# Saved data entries:
╔══

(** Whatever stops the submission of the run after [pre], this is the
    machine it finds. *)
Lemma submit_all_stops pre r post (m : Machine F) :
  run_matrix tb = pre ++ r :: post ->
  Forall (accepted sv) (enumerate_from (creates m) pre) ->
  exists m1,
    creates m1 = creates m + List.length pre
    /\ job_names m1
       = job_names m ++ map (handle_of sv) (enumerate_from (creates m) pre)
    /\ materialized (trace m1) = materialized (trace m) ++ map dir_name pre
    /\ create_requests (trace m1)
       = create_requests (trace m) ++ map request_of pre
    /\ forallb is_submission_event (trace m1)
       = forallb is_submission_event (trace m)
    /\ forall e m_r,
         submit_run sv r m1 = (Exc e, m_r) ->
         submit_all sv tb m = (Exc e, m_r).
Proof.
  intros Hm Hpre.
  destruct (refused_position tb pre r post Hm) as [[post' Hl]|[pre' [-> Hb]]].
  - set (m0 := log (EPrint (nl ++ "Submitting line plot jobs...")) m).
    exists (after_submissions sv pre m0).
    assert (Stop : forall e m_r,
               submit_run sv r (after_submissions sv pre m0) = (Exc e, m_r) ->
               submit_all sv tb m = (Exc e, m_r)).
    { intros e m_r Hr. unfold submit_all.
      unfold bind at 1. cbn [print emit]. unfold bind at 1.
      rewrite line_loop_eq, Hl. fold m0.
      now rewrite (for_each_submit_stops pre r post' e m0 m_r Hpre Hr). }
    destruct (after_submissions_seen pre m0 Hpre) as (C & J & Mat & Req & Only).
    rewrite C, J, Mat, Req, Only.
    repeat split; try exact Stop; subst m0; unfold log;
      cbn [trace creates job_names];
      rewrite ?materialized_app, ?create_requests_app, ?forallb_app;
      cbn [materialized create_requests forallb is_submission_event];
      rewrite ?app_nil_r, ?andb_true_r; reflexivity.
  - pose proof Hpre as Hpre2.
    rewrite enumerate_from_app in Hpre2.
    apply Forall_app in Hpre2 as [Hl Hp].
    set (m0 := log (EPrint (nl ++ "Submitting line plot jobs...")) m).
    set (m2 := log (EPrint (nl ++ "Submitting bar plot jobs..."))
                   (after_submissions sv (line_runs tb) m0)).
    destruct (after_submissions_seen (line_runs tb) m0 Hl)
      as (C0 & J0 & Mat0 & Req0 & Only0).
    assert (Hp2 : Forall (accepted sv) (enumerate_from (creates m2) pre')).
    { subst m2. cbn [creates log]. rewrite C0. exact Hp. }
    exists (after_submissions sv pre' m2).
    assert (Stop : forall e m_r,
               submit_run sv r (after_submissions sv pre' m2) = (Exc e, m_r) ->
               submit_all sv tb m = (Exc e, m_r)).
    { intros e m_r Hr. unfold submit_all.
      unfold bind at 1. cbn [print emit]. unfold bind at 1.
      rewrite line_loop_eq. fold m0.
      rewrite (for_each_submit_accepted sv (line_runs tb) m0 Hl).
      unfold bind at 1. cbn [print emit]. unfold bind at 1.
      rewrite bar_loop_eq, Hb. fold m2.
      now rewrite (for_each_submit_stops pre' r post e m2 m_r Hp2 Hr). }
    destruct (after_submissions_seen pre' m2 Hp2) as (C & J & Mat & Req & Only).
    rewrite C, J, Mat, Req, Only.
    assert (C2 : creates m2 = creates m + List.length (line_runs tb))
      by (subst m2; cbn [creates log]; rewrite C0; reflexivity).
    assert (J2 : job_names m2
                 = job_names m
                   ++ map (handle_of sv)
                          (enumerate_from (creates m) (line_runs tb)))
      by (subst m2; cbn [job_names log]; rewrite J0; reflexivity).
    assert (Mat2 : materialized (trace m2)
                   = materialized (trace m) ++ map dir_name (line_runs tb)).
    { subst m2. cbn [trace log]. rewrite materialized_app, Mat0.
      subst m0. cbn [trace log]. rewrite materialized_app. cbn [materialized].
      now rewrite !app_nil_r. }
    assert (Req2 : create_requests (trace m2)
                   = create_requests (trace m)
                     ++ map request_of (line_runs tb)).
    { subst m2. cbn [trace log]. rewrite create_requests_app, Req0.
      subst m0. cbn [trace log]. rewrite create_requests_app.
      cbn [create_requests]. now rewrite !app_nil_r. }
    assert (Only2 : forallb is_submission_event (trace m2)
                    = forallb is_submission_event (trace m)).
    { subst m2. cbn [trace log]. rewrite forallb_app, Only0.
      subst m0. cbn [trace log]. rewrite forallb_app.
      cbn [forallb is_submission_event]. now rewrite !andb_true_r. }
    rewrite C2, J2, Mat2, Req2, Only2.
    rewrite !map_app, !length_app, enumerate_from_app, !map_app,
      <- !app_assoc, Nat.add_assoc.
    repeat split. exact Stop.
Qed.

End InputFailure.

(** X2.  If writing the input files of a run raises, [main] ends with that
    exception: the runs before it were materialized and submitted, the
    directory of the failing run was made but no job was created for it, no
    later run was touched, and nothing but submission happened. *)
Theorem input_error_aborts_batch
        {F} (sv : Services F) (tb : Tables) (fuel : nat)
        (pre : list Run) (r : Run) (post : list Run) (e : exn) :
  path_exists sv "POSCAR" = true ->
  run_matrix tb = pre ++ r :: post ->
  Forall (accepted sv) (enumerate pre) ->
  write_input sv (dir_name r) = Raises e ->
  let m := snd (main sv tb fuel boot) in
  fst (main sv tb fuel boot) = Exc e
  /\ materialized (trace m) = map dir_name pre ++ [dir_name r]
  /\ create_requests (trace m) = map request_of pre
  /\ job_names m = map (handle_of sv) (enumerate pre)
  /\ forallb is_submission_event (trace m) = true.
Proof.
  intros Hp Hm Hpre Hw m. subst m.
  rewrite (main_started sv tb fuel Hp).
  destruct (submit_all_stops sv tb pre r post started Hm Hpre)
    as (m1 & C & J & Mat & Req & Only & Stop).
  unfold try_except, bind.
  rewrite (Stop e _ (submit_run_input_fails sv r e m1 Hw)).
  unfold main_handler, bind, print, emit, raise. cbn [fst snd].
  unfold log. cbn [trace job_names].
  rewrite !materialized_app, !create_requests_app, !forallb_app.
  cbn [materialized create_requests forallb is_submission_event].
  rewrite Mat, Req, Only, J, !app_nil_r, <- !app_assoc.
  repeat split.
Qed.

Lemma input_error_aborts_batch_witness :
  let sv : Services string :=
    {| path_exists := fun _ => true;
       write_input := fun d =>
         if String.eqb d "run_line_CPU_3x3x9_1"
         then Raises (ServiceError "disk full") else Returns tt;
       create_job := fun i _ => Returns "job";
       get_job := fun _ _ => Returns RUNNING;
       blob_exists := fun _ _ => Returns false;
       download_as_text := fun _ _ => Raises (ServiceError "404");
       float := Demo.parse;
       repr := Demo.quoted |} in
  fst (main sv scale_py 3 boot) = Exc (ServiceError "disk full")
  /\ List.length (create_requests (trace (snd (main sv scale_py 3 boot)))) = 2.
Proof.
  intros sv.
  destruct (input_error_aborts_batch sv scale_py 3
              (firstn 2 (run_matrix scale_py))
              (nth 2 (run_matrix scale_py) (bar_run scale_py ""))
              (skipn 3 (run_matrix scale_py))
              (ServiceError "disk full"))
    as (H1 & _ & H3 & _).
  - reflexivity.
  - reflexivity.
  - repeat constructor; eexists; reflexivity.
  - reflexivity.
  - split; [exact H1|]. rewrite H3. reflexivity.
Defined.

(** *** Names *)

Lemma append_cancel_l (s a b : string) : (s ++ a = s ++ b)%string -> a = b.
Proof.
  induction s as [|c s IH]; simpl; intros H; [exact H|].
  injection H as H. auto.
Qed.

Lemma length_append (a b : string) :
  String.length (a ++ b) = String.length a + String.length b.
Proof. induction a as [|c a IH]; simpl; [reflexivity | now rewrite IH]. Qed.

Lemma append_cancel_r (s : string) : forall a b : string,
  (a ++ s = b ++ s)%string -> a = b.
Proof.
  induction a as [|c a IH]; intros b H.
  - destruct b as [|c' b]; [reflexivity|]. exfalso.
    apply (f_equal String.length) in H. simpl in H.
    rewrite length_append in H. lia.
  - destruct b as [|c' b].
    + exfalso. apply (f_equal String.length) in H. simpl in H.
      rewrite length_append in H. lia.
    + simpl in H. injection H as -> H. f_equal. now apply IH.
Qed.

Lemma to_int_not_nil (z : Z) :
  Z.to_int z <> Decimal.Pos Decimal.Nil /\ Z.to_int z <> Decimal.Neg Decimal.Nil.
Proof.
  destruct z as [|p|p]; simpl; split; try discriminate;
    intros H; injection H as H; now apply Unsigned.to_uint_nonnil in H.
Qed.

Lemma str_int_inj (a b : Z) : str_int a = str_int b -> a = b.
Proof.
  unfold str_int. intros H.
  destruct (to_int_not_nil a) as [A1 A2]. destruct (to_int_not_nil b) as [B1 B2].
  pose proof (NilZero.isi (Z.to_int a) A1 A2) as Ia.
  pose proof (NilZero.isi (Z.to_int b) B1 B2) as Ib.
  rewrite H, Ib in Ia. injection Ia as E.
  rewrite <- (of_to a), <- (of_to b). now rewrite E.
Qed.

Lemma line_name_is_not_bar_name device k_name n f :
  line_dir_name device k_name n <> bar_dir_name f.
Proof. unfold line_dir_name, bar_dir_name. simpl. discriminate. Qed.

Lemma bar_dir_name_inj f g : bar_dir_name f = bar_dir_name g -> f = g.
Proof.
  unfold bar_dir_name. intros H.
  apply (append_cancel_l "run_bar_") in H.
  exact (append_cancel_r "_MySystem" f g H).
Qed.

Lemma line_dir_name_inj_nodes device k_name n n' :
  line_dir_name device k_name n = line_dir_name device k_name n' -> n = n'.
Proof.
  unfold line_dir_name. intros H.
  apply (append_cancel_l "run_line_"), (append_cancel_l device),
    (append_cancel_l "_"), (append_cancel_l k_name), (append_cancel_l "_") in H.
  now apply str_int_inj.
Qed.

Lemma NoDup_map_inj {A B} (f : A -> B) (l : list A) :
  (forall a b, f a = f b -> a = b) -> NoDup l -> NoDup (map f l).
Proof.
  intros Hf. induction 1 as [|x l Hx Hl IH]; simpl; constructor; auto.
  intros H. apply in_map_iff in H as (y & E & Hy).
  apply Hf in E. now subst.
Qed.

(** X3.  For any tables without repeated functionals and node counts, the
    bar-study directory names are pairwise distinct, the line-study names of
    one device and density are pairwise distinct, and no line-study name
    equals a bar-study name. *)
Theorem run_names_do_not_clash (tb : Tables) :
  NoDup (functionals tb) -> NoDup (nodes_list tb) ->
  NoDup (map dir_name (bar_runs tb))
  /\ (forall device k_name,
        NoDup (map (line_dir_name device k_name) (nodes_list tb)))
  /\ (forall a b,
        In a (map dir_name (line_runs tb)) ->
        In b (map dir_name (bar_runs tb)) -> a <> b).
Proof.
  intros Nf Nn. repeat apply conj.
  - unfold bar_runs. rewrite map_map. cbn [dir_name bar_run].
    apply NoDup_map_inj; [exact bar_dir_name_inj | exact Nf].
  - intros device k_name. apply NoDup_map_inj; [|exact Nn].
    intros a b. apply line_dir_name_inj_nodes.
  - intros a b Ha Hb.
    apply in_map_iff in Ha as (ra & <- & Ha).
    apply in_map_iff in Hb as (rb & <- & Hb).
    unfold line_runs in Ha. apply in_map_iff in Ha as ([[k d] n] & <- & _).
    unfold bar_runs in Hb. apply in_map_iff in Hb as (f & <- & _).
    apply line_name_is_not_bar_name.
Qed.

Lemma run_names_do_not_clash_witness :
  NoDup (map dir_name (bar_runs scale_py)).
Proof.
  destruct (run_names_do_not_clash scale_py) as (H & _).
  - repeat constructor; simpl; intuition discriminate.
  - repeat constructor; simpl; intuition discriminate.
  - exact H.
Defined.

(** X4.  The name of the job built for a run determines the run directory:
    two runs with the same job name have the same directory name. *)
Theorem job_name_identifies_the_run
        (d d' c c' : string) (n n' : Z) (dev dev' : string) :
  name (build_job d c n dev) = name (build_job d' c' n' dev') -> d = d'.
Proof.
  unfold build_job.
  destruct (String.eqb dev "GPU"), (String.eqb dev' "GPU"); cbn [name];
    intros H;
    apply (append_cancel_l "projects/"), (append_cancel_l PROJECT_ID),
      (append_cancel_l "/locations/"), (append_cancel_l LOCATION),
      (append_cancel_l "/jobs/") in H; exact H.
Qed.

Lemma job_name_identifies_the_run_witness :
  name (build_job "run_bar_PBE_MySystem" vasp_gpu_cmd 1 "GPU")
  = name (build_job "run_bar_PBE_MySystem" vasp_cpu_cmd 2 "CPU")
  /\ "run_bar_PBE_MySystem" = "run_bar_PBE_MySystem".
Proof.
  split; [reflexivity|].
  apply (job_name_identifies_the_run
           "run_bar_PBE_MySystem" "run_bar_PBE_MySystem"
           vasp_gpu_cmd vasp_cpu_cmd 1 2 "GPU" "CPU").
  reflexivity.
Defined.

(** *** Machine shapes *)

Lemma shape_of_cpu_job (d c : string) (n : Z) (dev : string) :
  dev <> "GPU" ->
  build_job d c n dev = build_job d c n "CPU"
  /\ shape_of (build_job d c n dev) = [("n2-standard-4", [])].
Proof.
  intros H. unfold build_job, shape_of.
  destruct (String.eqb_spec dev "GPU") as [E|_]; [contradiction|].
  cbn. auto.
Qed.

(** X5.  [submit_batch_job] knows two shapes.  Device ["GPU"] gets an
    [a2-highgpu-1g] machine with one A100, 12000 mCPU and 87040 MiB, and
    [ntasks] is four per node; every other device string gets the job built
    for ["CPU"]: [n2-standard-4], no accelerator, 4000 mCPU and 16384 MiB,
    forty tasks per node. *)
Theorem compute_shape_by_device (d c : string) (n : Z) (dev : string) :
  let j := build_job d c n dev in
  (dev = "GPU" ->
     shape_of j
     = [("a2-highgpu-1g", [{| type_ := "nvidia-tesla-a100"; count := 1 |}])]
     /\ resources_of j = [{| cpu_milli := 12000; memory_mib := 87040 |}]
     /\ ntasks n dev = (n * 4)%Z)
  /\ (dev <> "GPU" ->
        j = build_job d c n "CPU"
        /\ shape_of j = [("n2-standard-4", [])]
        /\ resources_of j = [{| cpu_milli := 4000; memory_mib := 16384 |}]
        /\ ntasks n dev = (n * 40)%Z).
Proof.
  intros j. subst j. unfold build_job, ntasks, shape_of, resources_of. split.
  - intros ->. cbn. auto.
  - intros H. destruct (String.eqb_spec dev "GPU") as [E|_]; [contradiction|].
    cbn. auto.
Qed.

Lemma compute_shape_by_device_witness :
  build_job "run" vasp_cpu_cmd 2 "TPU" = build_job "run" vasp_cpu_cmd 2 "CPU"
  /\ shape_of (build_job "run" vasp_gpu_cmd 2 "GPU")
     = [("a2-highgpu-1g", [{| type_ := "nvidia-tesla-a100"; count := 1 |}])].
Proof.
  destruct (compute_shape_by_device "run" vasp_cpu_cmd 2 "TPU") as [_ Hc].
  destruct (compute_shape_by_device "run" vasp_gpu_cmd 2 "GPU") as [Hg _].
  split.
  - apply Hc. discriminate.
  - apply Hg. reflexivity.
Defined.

╚══

# WHAT NEEDS TO BE DONE:
Each line in the data that holds the word "auto" must be copied.

# YOUR SOLUTION:
  injection H as H. auto.
  intros Hf. induction 1 as [|x l Hx Hl IH]; simpl; constructor; auto.
  cbn. auto.
  - intros ->. cbn. auto.
    cbn. auto.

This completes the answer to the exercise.